Task objective.
Your task is to repeat exactly the lines below between the line holding "pose proof (Hnn full_outcome)." and the line holding "- change 0%Q", inclusive, and only those.

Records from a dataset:
#####
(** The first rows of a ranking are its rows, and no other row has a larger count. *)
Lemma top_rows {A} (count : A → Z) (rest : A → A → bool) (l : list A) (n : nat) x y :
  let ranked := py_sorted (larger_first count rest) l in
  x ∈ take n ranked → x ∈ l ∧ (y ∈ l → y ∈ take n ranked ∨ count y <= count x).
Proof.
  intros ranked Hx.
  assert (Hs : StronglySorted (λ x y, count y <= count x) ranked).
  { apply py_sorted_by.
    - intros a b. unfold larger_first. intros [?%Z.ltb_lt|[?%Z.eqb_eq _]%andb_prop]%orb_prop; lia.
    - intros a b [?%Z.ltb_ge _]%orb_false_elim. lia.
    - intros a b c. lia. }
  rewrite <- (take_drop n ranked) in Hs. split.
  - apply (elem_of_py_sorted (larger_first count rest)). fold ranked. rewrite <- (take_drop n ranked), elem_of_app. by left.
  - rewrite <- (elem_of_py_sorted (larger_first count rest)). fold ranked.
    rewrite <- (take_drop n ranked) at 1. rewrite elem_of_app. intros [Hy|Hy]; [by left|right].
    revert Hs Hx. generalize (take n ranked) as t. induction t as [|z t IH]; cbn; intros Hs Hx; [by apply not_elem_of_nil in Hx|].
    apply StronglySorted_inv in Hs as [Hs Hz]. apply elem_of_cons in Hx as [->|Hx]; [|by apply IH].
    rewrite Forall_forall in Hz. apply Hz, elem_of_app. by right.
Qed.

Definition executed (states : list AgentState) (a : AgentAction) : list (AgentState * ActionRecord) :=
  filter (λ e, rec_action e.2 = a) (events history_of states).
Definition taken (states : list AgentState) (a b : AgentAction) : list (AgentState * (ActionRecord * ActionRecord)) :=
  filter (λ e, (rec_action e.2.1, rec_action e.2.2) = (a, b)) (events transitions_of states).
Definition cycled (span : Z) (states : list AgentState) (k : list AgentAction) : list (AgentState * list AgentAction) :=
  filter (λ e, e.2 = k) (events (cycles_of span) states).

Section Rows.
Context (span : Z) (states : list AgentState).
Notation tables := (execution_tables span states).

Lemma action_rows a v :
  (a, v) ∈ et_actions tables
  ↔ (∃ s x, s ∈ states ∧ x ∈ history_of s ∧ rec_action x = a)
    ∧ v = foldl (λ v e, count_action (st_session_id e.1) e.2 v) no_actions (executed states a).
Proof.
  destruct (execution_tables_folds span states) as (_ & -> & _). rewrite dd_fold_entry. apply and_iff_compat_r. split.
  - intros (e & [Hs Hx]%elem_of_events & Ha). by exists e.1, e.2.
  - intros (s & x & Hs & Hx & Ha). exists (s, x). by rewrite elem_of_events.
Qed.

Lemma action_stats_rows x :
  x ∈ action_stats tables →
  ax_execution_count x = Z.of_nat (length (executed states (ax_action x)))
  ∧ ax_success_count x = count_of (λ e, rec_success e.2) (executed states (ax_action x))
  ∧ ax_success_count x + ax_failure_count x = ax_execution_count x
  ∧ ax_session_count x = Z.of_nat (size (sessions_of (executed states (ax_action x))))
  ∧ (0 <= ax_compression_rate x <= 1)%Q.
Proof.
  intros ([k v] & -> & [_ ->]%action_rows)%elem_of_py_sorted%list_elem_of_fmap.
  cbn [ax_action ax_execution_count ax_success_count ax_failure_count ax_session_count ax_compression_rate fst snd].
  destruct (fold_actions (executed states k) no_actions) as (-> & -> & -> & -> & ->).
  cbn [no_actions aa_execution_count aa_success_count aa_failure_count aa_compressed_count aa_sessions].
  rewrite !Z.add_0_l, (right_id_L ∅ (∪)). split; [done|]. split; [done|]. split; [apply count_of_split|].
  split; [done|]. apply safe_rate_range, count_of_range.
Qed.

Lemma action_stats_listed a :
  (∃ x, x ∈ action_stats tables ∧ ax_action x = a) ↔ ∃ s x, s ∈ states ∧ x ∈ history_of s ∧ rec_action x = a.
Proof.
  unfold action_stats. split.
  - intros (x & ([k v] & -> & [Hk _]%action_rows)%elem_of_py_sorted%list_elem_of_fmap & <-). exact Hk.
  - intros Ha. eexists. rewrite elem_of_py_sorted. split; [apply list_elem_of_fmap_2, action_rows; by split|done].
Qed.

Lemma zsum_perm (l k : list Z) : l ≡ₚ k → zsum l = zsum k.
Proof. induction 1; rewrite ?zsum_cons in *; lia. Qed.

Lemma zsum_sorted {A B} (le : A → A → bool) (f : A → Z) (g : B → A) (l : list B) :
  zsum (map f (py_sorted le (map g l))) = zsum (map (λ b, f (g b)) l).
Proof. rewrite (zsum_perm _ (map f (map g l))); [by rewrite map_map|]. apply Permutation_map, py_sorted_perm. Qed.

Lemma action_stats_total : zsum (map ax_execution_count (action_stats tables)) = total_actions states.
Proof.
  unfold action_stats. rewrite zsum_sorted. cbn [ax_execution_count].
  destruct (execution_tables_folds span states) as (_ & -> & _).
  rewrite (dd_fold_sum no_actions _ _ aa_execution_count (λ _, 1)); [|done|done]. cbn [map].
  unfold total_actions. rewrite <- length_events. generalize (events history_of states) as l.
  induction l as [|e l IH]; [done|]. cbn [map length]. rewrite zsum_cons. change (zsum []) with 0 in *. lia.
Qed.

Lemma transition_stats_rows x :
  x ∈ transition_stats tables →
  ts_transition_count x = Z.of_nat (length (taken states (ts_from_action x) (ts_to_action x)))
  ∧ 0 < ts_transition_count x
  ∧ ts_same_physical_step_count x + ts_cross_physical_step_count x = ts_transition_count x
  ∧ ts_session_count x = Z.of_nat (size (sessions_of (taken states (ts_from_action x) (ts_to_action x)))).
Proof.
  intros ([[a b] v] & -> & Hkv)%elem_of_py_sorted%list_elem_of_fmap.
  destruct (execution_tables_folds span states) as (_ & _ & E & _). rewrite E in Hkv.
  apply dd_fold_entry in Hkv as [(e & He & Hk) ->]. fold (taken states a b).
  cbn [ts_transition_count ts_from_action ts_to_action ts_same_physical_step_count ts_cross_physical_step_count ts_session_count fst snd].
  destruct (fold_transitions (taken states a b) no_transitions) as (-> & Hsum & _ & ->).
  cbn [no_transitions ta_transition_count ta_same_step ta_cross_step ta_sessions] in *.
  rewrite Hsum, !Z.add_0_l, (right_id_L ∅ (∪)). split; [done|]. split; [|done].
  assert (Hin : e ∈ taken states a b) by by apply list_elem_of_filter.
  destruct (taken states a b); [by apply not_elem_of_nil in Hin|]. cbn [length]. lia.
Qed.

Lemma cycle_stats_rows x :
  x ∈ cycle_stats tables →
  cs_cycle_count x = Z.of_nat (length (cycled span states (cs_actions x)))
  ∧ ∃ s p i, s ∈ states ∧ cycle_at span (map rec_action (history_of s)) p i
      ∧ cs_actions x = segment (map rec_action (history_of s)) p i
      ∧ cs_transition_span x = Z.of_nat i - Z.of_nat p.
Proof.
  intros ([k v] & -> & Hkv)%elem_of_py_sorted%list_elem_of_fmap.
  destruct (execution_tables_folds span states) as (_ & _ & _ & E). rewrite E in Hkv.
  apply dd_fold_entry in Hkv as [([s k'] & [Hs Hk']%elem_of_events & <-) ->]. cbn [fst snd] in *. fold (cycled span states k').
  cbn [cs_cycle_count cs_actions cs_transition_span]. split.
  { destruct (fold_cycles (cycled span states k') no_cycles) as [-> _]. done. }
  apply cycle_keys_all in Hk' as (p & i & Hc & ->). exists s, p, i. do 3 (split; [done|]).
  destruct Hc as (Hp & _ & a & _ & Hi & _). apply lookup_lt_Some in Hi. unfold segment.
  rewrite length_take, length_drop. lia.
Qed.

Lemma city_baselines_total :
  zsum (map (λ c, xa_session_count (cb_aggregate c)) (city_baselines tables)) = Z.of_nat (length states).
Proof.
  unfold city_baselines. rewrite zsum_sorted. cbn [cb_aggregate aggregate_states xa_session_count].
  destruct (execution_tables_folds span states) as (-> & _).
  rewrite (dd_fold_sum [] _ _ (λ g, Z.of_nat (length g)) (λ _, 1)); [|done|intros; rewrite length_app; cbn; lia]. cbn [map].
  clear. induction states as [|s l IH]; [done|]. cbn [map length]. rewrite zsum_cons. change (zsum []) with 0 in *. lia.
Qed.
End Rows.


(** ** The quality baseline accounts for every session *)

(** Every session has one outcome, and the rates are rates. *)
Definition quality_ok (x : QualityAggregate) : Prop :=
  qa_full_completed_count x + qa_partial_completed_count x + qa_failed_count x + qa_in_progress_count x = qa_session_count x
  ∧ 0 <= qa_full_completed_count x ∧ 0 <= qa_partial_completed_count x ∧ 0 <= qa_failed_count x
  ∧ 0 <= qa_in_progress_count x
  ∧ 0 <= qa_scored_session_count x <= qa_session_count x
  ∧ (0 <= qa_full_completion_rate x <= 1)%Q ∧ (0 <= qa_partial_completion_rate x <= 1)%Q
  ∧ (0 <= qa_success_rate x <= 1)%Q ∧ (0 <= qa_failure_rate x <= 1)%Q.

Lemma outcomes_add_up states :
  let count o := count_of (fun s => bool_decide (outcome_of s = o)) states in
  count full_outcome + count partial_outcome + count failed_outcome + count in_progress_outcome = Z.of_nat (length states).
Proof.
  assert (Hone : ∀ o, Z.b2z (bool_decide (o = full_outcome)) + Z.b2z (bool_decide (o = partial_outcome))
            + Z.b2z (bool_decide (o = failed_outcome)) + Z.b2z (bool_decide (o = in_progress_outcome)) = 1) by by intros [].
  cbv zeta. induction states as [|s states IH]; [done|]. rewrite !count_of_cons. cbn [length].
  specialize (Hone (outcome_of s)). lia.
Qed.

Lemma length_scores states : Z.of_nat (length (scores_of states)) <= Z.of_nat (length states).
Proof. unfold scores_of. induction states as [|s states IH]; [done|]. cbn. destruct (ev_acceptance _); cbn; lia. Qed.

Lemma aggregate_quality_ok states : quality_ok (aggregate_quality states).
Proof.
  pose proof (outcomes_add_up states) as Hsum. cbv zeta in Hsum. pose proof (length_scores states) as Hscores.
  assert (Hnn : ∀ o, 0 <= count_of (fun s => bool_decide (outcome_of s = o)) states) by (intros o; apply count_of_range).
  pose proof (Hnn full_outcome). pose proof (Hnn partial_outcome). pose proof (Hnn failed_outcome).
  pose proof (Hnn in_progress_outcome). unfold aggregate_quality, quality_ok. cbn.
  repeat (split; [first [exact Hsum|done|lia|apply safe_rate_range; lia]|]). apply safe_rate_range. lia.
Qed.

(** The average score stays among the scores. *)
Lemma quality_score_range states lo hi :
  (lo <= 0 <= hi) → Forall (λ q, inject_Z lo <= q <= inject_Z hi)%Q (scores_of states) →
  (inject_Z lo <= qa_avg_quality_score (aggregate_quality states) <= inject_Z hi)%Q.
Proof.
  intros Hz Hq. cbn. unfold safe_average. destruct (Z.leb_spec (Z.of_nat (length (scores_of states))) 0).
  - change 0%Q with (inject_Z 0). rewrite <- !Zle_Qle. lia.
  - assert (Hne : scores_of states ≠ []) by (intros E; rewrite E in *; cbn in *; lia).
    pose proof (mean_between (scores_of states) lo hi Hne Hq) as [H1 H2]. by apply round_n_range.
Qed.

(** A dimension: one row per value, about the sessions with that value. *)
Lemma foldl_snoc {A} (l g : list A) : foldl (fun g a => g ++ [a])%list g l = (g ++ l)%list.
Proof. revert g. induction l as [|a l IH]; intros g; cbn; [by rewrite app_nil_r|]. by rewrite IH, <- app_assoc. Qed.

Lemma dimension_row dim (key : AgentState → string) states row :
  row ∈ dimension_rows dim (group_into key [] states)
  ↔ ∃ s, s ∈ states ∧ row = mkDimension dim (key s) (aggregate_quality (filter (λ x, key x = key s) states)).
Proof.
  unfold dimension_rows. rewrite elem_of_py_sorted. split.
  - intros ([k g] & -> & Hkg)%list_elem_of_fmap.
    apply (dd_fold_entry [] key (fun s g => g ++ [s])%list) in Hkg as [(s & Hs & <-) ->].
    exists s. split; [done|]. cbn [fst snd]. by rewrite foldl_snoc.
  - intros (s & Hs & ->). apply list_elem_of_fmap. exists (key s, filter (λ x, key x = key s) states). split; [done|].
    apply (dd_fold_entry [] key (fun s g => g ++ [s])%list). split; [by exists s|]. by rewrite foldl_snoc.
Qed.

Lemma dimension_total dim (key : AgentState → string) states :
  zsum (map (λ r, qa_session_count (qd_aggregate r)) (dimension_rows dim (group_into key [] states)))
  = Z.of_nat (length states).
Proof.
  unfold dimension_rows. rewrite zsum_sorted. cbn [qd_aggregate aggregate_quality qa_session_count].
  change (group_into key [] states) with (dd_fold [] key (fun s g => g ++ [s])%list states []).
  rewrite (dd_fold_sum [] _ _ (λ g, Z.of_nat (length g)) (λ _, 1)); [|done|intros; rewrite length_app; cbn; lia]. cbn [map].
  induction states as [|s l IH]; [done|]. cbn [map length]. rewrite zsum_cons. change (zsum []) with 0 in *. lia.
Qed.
#####
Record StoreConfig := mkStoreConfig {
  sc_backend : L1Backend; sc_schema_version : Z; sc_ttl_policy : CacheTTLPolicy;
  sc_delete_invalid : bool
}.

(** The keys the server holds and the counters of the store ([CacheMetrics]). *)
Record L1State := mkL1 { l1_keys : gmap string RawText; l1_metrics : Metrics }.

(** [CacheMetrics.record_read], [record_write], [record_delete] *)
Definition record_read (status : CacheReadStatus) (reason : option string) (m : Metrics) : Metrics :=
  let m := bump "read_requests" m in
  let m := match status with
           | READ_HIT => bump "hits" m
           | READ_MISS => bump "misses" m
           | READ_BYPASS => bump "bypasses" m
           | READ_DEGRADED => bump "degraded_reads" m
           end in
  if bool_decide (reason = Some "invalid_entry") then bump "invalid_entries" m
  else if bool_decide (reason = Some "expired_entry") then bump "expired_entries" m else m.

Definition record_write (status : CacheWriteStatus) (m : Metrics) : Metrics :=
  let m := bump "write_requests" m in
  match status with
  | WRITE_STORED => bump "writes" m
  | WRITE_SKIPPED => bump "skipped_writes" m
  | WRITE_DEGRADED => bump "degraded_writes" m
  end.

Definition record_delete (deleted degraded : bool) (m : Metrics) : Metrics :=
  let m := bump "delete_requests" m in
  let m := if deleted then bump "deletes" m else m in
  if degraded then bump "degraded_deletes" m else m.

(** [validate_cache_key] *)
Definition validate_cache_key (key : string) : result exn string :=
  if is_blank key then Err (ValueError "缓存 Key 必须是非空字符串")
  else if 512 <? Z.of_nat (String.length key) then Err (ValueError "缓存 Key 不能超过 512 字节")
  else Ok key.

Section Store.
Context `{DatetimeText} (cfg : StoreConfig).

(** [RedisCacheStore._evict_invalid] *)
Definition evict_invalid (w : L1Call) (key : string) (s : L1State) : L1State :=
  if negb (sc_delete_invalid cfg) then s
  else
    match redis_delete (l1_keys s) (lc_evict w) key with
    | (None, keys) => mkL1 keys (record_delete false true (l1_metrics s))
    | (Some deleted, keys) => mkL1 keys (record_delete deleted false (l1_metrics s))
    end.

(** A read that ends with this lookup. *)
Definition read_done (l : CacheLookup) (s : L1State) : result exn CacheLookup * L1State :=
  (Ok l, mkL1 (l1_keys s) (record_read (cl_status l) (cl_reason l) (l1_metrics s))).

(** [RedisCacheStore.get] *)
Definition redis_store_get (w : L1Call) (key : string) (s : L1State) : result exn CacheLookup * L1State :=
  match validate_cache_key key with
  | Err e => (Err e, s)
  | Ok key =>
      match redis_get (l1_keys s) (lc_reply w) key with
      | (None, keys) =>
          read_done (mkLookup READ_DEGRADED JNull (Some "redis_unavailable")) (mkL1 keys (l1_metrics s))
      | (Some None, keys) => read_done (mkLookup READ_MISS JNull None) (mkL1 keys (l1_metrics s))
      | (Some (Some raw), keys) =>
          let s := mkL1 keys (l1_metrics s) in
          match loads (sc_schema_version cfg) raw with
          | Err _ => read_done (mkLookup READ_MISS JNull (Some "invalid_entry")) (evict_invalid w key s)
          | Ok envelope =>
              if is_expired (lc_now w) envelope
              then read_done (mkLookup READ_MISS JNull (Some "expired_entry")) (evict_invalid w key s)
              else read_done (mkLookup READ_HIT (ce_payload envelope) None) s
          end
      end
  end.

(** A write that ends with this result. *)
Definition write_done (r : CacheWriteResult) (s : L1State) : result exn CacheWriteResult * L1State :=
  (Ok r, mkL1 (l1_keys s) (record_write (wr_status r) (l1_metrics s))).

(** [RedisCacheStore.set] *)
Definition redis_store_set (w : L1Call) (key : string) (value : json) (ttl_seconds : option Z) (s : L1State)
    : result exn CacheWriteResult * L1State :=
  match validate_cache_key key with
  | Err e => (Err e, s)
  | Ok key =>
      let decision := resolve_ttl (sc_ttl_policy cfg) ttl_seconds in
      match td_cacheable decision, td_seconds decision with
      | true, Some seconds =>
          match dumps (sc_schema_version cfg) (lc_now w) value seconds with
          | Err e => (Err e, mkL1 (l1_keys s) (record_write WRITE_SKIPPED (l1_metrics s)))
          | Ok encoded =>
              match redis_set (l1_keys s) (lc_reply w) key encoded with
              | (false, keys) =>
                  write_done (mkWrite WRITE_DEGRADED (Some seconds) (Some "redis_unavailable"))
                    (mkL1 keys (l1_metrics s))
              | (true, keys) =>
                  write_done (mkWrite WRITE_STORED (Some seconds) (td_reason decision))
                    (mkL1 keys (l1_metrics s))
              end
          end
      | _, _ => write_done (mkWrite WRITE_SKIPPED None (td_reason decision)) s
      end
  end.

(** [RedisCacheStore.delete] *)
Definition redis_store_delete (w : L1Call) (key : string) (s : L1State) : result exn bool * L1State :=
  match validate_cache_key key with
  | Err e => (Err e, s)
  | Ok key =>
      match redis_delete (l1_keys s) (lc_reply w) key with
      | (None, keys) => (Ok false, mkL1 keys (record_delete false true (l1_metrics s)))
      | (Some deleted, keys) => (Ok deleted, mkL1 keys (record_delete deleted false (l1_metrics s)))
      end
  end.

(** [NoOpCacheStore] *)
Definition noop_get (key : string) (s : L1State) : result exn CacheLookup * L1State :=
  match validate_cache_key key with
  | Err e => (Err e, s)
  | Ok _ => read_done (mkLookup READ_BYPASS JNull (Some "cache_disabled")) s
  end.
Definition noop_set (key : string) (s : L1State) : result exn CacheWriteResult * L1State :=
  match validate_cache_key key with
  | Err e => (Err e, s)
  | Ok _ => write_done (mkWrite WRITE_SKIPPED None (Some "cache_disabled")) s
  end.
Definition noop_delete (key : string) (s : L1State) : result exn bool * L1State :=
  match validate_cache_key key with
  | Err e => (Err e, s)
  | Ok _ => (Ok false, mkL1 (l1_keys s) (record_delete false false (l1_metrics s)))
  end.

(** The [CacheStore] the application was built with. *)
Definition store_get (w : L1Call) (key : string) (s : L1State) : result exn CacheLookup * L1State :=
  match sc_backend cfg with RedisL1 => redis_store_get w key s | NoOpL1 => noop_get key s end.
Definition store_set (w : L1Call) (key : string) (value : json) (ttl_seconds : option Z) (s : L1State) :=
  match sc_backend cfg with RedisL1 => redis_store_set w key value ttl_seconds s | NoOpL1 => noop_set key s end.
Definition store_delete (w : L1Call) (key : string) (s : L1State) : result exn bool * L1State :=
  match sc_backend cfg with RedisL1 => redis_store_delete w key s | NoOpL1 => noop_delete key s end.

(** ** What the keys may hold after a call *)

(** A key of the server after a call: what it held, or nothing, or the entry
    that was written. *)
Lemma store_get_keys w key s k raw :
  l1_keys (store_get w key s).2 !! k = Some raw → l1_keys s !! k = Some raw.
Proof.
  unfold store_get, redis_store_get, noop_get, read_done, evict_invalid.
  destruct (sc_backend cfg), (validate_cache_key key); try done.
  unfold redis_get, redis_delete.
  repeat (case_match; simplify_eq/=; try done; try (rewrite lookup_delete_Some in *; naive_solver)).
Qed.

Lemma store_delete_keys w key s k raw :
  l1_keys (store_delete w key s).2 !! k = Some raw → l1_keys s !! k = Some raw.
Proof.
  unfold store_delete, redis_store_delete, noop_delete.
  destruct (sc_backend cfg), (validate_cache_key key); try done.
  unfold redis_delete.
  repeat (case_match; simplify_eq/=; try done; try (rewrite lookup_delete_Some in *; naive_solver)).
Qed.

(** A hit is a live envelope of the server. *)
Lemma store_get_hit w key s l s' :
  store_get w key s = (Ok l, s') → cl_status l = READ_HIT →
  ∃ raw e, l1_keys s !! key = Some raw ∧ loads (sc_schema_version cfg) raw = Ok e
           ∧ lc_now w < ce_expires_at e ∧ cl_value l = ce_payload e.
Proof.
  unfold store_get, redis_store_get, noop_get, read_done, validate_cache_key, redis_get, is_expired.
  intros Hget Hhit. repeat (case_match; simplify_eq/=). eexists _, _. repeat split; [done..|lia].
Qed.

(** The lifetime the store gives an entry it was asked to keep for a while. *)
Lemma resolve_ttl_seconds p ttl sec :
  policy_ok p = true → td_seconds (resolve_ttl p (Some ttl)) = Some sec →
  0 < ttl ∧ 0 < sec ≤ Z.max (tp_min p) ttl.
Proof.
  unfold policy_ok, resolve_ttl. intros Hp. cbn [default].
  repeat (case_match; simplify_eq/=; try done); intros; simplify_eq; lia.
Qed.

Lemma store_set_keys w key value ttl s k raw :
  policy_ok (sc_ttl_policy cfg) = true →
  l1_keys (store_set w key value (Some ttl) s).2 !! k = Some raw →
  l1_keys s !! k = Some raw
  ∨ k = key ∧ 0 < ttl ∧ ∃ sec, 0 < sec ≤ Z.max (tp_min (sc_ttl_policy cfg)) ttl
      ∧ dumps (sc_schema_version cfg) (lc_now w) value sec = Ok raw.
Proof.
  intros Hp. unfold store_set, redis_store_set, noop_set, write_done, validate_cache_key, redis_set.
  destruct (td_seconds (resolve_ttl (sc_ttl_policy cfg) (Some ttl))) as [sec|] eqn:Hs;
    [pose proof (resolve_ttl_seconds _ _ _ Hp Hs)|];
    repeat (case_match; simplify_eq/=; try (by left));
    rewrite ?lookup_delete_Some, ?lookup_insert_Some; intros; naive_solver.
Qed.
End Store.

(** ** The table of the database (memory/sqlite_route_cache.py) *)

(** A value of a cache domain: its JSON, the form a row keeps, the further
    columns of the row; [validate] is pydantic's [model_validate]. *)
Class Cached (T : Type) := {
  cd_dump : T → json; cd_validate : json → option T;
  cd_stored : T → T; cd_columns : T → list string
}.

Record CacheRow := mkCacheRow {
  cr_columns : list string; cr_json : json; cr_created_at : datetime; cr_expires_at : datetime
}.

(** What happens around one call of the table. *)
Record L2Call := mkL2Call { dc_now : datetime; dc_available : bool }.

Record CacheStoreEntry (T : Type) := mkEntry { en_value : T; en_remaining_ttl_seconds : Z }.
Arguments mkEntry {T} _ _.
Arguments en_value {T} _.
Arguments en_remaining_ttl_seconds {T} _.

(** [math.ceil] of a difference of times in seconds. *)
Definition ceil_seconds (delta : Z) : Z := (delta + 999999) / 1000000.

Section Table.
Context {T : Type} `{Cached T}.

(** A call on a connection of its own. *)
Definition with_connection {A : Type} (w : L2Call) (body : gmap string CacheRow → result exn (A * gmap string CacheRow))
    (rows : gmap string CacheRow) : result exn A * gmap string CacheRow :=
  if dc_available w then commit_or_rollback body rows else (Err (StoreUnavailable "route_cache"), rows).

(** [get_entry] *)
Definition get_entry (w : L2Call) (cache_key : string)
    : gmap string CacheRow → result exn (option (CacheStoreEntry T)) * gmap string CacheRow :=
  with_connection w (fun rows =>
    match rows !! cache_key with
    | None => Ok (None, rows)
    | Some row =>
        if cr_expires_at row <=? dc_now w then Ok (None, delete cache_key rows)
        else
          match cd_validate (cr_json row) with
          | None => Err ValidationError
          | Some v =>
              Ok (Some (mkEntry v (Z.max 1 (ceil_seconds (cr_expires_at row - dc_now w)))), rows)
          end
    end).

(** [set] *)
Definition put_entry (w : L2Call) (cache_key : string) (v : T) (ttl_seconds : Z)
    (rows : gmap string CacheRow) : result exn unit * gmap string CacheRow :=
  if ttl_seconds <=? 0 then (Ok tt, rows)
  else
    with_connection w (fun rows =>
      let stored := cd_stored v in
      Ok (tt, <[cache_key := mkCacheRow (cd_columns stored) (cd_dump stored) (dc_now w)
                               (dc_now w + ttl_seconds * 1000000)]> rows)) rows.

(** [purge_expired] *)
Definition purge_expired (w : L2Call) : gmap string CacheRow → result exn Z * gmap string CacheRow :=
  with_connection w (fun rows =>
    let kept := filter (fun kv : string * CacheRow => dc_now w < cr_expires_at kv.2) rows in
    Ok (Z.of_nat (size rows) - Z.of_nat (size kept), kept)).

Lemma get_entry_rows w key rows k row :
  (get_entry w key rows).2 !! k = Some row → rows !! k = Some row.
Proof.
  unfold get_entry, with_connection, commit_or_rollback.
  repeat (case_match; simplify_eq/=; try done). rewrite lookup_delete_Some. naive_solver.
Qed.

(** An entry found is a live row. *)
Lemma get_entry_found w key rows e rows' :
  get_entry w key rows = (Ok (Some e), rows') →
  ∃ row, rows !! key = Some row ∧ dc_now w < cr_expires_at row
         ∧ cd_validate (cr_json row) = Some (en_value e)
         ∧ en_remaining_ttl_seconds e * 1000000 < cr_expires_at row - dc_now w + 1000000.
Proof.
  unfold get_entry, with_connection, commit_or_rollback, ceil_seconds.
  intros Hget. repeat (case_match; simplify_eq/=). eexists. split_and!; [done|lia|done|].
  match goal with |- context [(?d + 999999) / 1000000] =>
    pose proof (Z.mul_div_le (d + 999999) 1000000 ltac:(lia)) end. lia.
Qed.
#####
Reply.
  pose proof (Hnn full_outcome). pose proof (Hnn partial_outcome). pose proof (Hnn failed_outcome).
  pose proof (Hnn in_progress_outcome). unfold aggregate_quality, quality_ok. cbn.
  repeat (split; [first [exact Hsum|done|lia|apply safe_rate_range; lia]|]). apply safe_rate_range. lia.
Qed.

(** The average score stays among the scores. *)
Lemma quality_score_range states lo hi :
  (lo <= 0 <= hi) → Forall (λ q, inject_Z lo <= q <= inject_Z hi)%Q (scores_of states) →
  (inject_Z lo <= qa_avg_quality_score (aggregate_quality states) <= inject_Z hi)%Q.
Proof.
  intros Hz Hq. cbn. unfold safe_average. destruct (Z.leb_spec (Z.of_nat (length (scores_of states))) 0).
  - change 0%Q with (inject_Z 0). rewrite <- !Zle_Qle. lia.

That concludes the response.